Je connais très bien, en plus, la chose parce que j'ai été missionné 1 an plus tard par la Commission européenne qui m'a demandé d'observer le développement des effets de ce qu'on appelait à l'époque la Société de l'Information et qui était, en fait, le Net, sur le Nord-Pas-de-Calais. J'ai analysé ça en détail et j'ai pu voir comment cette nouveauté s'est disséminée, s'est répandue comme une traînée de poudre dans le Monde, d'une manière absolument inouïe avec un problème qui s'est posé d'ailleurs très vite qui était que – étant donné qu'il y a une croissance exponentielle des pages web – il a fallu multiplier les serveurs, les serveurs sont devenus bientôt des data centers, c'est-à-dire de très très gros serveurs coûtant très cher. Il y a eu très vite d'investissement dans des réseaux, la fibre optique, dans des serveurs etc., ce qui fait qu'évidemment l'Amérique du Nord a développé une économie qui est l'économie qu'on connaît aujourd'hui, une économie surtout californienne mais pas seulement, et a complètement pris le contrôle du Web.
Pourquoi ? Parce que le Web est une organisation (je ne vais pas dire régulée parce que ce n'est pas vraiment une instance de régulation) animée par le Worldwide Web Consortium, le W3C et dans le W3C, il y a des instances de discussion qui sont là pour faire tomber d'accord des représentants de tous les acteurs du Web pour faire des recommandations, en termes de normes, de protocoles, d'interfaces, des formats de données, de métadonnées etc., qui ne sont d'ailleurs que des recommandations : vous pouvez très bien ne pas les suivre mais si vous ne les suivez pas, vous n'existez pas sur le réseau puisque, sur le réseau, par nature, vous n'existez que si vous êtes compatible avec le reste du réseau.

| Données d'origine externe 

(* ===== verification/BoomScan.v ===== *)
(** * Utilities: the chunks of a source file (utils/boomboom.go, scanBoomBoom)

    The incremental digest cuts a source into chunks: preprocessor lines,
    blocks, statements and what is left, without the white space around them.
    Shown: the raw chunks cut the whole input, the trimmed ones are ordered,
    disjoint and not empty, and nothing but white space is outside them. *)
From stdpp Require Import list.
From S2P Require Import Prelude.

Definition boomKindCode : Z := 0.
Definition boomKindDirective : Z := 1.
Definition boomKindBlock : Z := 2.
Definition boomKindStatement : Z := 3.

Record BoomBoomChunk := mk_chunk { Start : nat; End_ : nat; Kind : Z; Digest : bytes }.

Definition zero_digest : bytes := replicate 32 0.

#[export] Instance BoomBoomChunk_eq_dec : EqDecision BoomBoomChunk.
Proof. solve_decision. Defined.

Definition isBoomSpace (value : Z) : bool :=
  (value =? ch " ") || (value =? 9) || (value =? 13) || (value =? 10).

(** ** The scanner *)
Record scan_state := mk_scan {
  start : nat;
  depth : Z;
  lineStart : bool;
  inString : Z;
  inLineComment : bool;
  inBlockComment : bool;
  out : list BoomBoomChunk }.

Definition init_scan : scan_state := mk_scan 0 0 true 0 false false [].

Definition set_lineStart b s := mk_scan (start s) (depth s) b (inString s) (inLineComment s) (inBlockComment s) (out s).
Definition set_depth d s := mk_scan (start s) d (lineStart s) (inString s) (inLineComment s) (inBlockComment s) (out s).
Definition set_inString c s := mk_scan (start s) (depth s) (lineStart s) c (inLineComment s) (inBlockComment s) (out s).
Definition set_inLineComment b s := mk_scan (start s) (depth s) (lineStart s) (inString s) b (inBlockComment s) (out s).
Definition set_inBlockComment b s := mk_scan (start s) (depth s) (lineStart s) (inString s) (inLineComment s) b (out s).
(* ===== verification/BoomTree.v ===== *)
(** * Utilities: the incremental digest of a source (utils/boomboom.go)

    A hasher keeps the chunks of the last text, their digests, and a hash tree
    over them in arrays that it reuses.  The state is modelled with those
    arrays (their capacity included), since what a re-slice exposes matters;
    the reference is the digest of a text computed from nothing. *)
From stdpp Require Import list.
From S2P Require Import Prelude Bb64 BoomScan.

Definition boomBoomDomain : bytes :=
  [66; 111; 111; 109; 66; 111; 111; 109; 1; 0; 0; 0; 0; 0; 0; 0].
Definition boomBoomKey : bytes :=
  [0x9d; 0x74; 0x31; 0x6f; 0xd5; 0x23; 0x1b; 0xe4; 0xa1; 0x8f; 0x03; 0x71; 0x42; 0x5d; 0x6b; 0x9a;
   0x3c; 0xf4; 0x75; 0x28; 0x0d; 0x62; 0x8a; 0x19; 0xbf; 0x4e; 0x50; 0x33; 0x13; 0x21; 0x97; 0x6c].

Record BoomBoomContext := mk_ctx {
  Compiler : bytes; Version : bytes; Target : bytes; Flags : list bytes }.

Definition appendBoomField (data value : bytes) : bytes := data ++ le_bytes 8 (Zlen value) ++ value.

(** The bytes that stand for a context. *)
Definition context_bytes (c : BoomBoomContext) : bytes :=
  let data := appendBoomField (appendBoomField (appendBoomField boomBoomDomain (Compiler c)) (Version c)) (Target c) in
  foldl appendBoomField (data ++ le_bytes 8 (Zlen (Flags c))) (Flags c).

(** A Go slice of chunks: the backing array (its length is the capacity) and the length. *)
Record chunk_slice := mk_slice { array : list BoomBoomChunk; len : nat }.

Definition elems (s : chunk_slice) : list BoomBoomChunk := take (len s) (array s).

Definition zero_chunk : BoomBoomChunk := mk_chunk 0 0 0 zero_digest.

Definition growBoomChunks (chunks : chunk_slice) (size : nat) : chunk_slice :=
  if (size <=? length (array chunks))%nat then mk_slice (array chunks) size
  else
    let capacity := (length (array chunks) * 2)%nat in
    let capacity := if (capacity <? size)%nat then size else capacity in
    mk_slice (replicate capacity zero_chunk) size.

(** [copy(h.chunks, h.scan)], for equally long slices. *)
Definition copy_chunks (chunks : chunk_slice) (scan : list BoomBoomChunk) : chunk_slice :=
  mk_slice (take (len chunks) scan ++ drop (length (take (len chunks) scan)) (array chunks)) (len chunks).

Record BoomBoomHasher := mk_hasher {
  key : bytes;
  chunks : chunk_slice;
  previous : bytes;
  tree : list bytes;
  treeBase : nat;
  treeLeaves : nat;
  scan : list BoomBoomChunk;
  root : bytes;
  treeFingerprint : Z;
  changedIndexes : list nat;
  started : bool;
  closed : bool;
  initialized : bool }.

Section hasher.
Context (cpu : cpu_features).

Definition BoomBoomContextDigest (c : BoomBoomContext) : bytes :=
  expand_hash 4 (HashBB64 cpu (context_bytes c) (Uint64 boomBoomKey)).

Definition NewBoomBoomHasher (c : BoomBoomContext) : BoomBoomHasher :=
  mk_hasher (BoomBoomContextDigest c) (mk_slice [] 0) [] [] 0 0 [] zero_digest 0 [] false false false.

Definition base_of (k : bytes) : Z := Uint64 k.

(** *** Leaves *)
Definition leaf_digest (k data : bytes) (c : BoomBoomChunk) (index : nat) : bytes :=
  expandBB64Seed cpu (chunk_bytes data c) (Kind c) index (base_of k).

Definition set_digest (c : BoomBoomChunk) (d : bytes) : BoomBoomChunk :=
  mk_chunk (Start c) (End_ c) (Kind c) d.

(** [hashLeaf], and the same work done by a worker on one job: the digest of
    the chunk at [index] of the scan. *)
Definition hashLeaf (k data : bytes) (scan : list BoomBoomChunk) (index : nat) : list BoomBoomChunk :=
  alter (λ c, set_digest c (leaf_digest k data c index)) index scan.

(** The comparison of a cached chunk with the chunk of the new text. *)
Definition reusable (prev data : bytes) (cached candidate : BoomBoomChunk) : bool :=
  (End_ cached <=? length prev)%nat && (Start cached <=? End_ cached)%nat &&
  (Start cached =? Start candidate)%nat &&
  (End_ cached - Start cached =? End_ candidate - Start candidate)%nat &&
  (Kind cached =? Kind candidate) &&
  bool_decide (chunk_bytes prev cached = chunk_bytes data candidate).

Definition reuse (prev data : bytes) (cached candidate : BoomBoomChunk) : BoomBoomChunk :=
  if reusable prev data cached candidate then set_digest candidate (Digest cached) else candidate.

(** The loop of [Update] over the scan: the scan with the digests of the
    chunks that are reused, and the indexes of the others. *)
Fixpoint compare_chunks (prev data : bytes) (i : nat) (cached scan : list BoomBoomChunk)
    : list BoomBoomChunk * list nat :=
  match scan, cached with
  | candidate :: scan', old :: cached' =>
      let '(l, changed) := compare_chunks prev data (S i) cached' scan' in
      if reusable prev data old candidate then (set_digest candidate (Digest old) :: l, changed)
      else (candidate :: l, i :: changed)
  | _, _ => ([], [])
  end.

(** *** The fingerprint *)
Definition boomChunkFingerprint (digest : bytes) (index : nat) : Z :=
  HashBB64 cpu digest (u64 (Z.of_nat index * 0x9e3779b97f4a7c15 + 0xd6e8feb86659fd93)).

Fixpoint fingerprint_from (index : nat) (l : list BoomBoomChunk) : Z :=
  match l with
  | [] => 0
  | c :: r => Z.lxor (boomChunkFingerprint (Digest c) index) (fingerprint_from (S index) r)
  end.

Definition boomTreeFingerprintRaw (l : list BoomBoomChunk) : Z := fingerprint_from 0 l.

Definition finishBoomTreeFingerprint (fingerprint : Z) : Z :=
  let fingerprint := Z.lxor fingerprint (Z.shiftr fingerprint 33) in
  let fingerprint := u64 (fingerprint * bb64Mul) in
  Z.lxor fingerprint (Z.shiftr fingerprint 29).

Definition digest_at (l : list BoomBoomChunk) (i : nat) : bytes :=
  match l !! i with Some c => Digest c | None => [] end.

(** The incremental fingerprint: the old and the new digest of every changed
    chunk are summed in. *)
Definition update_fingerprint (old new : list BoomBoomChunk) (changed : list nat) (f : Z) : Z :=
  foldl (λ f i, Z.lxor (Z.lxor f (boomChunkFingerprint (digest_at old i) i))
                  (boomChunkFingerprint (digest_at new i) i)) f changed.

(** *** The tree *)
Definition hashPair (left right : bytes) (position : nat) : bytes :=
  hashBB64PairSeed left right (Z.lxor 0x4242363400000001 (u64 (Z.of_nat position * 0x9e3779b97f4a7c15))).

Definition node (tree : list bytes) (i : nat) : bytes := default [] (tree !! i).

Definition hash_node (tree : list bytes) (i : nat) : list bytes :=
  <[i := hashPair (node tree (2 * i)) (node tree (2 * i + 1)) i]> tree.

(** [for ; position > 0; position >>= 1]. *)
Fixpoint hash_path (fuel : nat) (tree : list bytes) (position : nat) : list bytes :=
  match fuel with
  | O => tree
  | S k => if (position =? 0)%nat then tree else hash_path k (hash_node tree position) (position / 2)
  end.

(** [for i := base - 1; i > 0; i--]. *)
Fixpoint hash_down (i : nat) (tree : list bytes) : list bytes :=
  match i with
  | O => tree
  | S k => hash_down k (hash_node tree i)
  end.

Fixpoint grow_base (fuel base n : nat) : nat :=
  match fuel with
  | O => base
  | S k => if (base <? n)%nat then grow_base k (base * 2) n else base
  end.

Definition base_for (n : nat) : nat := grow_base n 1 n.

Definition xor_root (f : Z) (root : bytes) : bytes :=
  le_bytes 8 (Z.lxor (Uint64 root) (finishBoomTreeFingerprint f)) ++ drop 8 root.

Definition set_leaf (base : nat) (tree : list bytes) (i : nat) (d : bytes) : list bytes :=
  if decide (node tree (base + i) = d) then tree
  else hash_path (base + i) (<[base + i := d]> tree)%nat ((base + i) / 2).

(** [hashTree]: the root and the tree with its base and leaves. *)
Definition hashTree (k : bytes) (f : Z) (old : list bytes) (oldBase oldLeaves : nat) (l : list BoomBoomChunk)
    : bytes * list bytes * nat * nat :=
  let n := length l in
  match last l with
  | None => (expandBB64Seed cpu boomBoomDomain 0 0 (base_of k), old, oldBase, oldLeaves)
  | Some lastChunk =>
      let base := base_for n in
      if negb ((oldBase =? base)%nat && (oldLeaves =? n)%nat) then
        let treeSize := (base * 2)%nat in
        let t :=
          if (length old <? treeSize)%nat then
            let capacity := (length old * 2)%nat in
            replicate (if (capacity <? treeSize)%nat then treeSize else capacity) zero_digest
          else old in
        let t := list_inserts base (Digest <$> l) t in
        let t := list_inserts (base + n) (replicate (base - n) (Digest lastChunk)) t in
        let t := hash_down (base - 1) t in
        (xor_root f (node t 1), t, base, n)
      else
        let t := if (n <? base)%nat then set_leaf base old n (Digest lastChunk) else old in
        let t := foldl (λ t '(i, c), set_leaf base t i (Digest c)) t (imap pair l) in
        (xor_root f (node t 1), t, base, n)
  end.

(** *** Update *)
Definition Update (h : BoomBoomHasher) (data : bytes) : (bytes + string) * BoomBoomHasher :=
  if initialized h && (length (previous h) =? length data)%nat && bool_decide (previous h = data) then
    (inl (root h), mk_hasher (key h) (chunks h) (previous h) (tree h) (treeBase h) (treeLeaves h) (scan h)
       (root h) (treeFingerprint h) [] (started h) (closed h) (initialized h))
  else
    let sc := scanBoomBoom data in
    let sameChunkCount := (len (chunks h) =? length sc)%nat in
    let cs := if negb sameChunkCount then growBoomChunks (chunks h) (length sc) else chunks h in
    let '(sc, changed) := compare_chunks (previous h) data 0 (elems cs) sc in
    let parallel := (4 <? length changed)%nat in
    let st := started h || parallel in
    if parallel && closed h then
      (inr "BoomBoomHasher is closed"%string,
       mk_hasher (key h) cs (previous h) (tree h) (treeBase h) (treeLeaves h) sc (root h)
         (treeFingerprint h) changed st (closed h) (initialized h))
    else
      let sc := foldl (hashLeaf (key h) data) sc changed in
      let f :=
        if initialized h && sameChunkCount then
          update_fingerprint (elems cs) sc changed (treeFingerprint h)
        else boomTreeFingerprintRaw sc in
      let cs := copy_chunks cs sc in
      let '(r, t, b, n) := hashTree (key h) f (tree h) (treeBase h) (treeLeaves h) (elems cs) in
      (inl r, mk_hasher (key h) cs data t b n sc r f changed st (closed h) true).

Definition Hash := Update.

Definition ChangedChunks (h : BoomBoomHasher) : nat := length (changedIndexes h).
Definition Chunks (h : BoomBoomHasher) : list BoomBoomChunk := elems (chunks h).

(** [Close] does something only once the workers run. *)
Definition Close (h : BoomBoomHasher) : BoomBoomHasher :=
  mk_hasher (key h) (chunks h) (previous h) (tree h) (treeBase h) (treeLeaves h) (scan h) (root h)
    (treeFingerprint h) (changedIndexes h) (started h) (closed h || started h) (initialized h).

(** [HashBoomBoomFile] on the bytes of the file. *)
Definition HashBoomBoom (c : BoomBoomContext) (data : bytes) : bytes + string :=
  fst (Hash (NewBoomBoomHasher c) data).

(** ** The reference: the digest of a text from nothing *)
Definition fresh_chunks (k data : bytes) : list BoomBoomChunk :=
  imap (λ i c, set_digest c (leaf_digest k data c i)) (scanBoomBoom data).

Fixpoint merkle (fuel : nat) (leaves : nat → bytes) (base p : nat) : bytes :=
  match fuel with
  | O => []
  | S f =>
      if (base <=? p)%nat then leaves (p - base)%nat
      else hashPair (merkle f leaves base (2 * p)) (merkle f leaves base (2 * p + 1)) p
  end.

(** Leaf [i] of a tree: the digest of chunk [i], the last one repeated. *)
Definition leaf_of (l : list BoomBoomChunk) (i : nat) : bytes :=
  digest_at l (Nat.min i (length l - 1)).

Definition full_digest (k data : bytes) : bytes :=
  let l := fresh_chunks k data in
  match l with
  | [] => expandBB64Seed cpu boomBoomDomain 0 0 (base_of k)
  | _ =>
      xor_root (boomTreeFingerprintRaw l)
        (merkle (S (length l)) (leaf_of l) (base_for (length l)) 1)
  end.
End hasher.

Definition scalar_cpu : cpu_features := mk_cpu false false.
Definition ctx0 : BoomBoomContext := mk_ctx (bs "gcc") (bs "13") [] [].

Fixpoint updates (cpu : cpu_features) (h : BoomBoomHasher) (l : list bytes) : BoomBoomHasher :=
  match l with [] => h | d :: r => updates cpu (snd (Update cpu h d)) r end.

Definition incremental (l : list bytes) (d : bytes) : bytes + string :=
  fst (Update scalar_cpu (updates scalar_cpu (NewBoomBoomHasher scalar_cpu ctx0) l) d).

C'est l'aspect le plus complexe de ce qu'on appelle « l'effet de réseau ». C'est l'effet de réseau qui gouverne le Web ont donc les gens qui ont un pouvoir de recommandation ont forcément les capacités, sans imposer rien à personne, de faire que les gens les suivent. C'est ce qu'on appelle en théorie du langage une performativité. Ce qui se passe aujourd'hui, étant donné que depuis 22 ans les gens qui envoient le plus de lobbyistes à Londres sont Google, Apple, Amazon, etc., c'est que le Web évolue sous contrainte de l'Amérique du Nord et cette évolution se fait au bénéfice des business models de ces entreprises et forcément a contrario de ce pourquoi avait été fait le Web parce que – ça a été dit très clairement par le CERN au début – le Web ne doit pas être commercialisé, c'est un espace public et il doit être absolument libre. De fait, personne ne vous empêche d'y aller mais la réalité c'est que vous ne pouvez y aller qu'à travers des instruments qui sont au service des business models américains.
Ici, à l'IRI, nous allons organiser les 13 et 14 décembre 2015 au centre Georges Pompidou une grande discussion internationale sur l'avenir du Web. Nous pensons que le Web doit être aujourd'hui absolument réinventé par l'Europe. Nous pensons que l'Europe en a les moyens tout d'abord parce que c'est elle qui l'a inventé, contrairement à ce que prétend Obama. Obama dit « la société réticulaire, c'est les Américains » : c'est archifaux ! C'est pas l'Internet qui est à l'origine de la société réticulaire, c'est le Web et le Web, il a été inventé en Europe, en Suisse, par des Belges, des Anglais et des Français. Et la France a joué un rôle important parce que le modèle télématique qui n'était pas du tout celui de l'Internet a été fondamental dans la conception du Web. L'internet n'avait pas de basses de réseaux, c'était des relations point à point.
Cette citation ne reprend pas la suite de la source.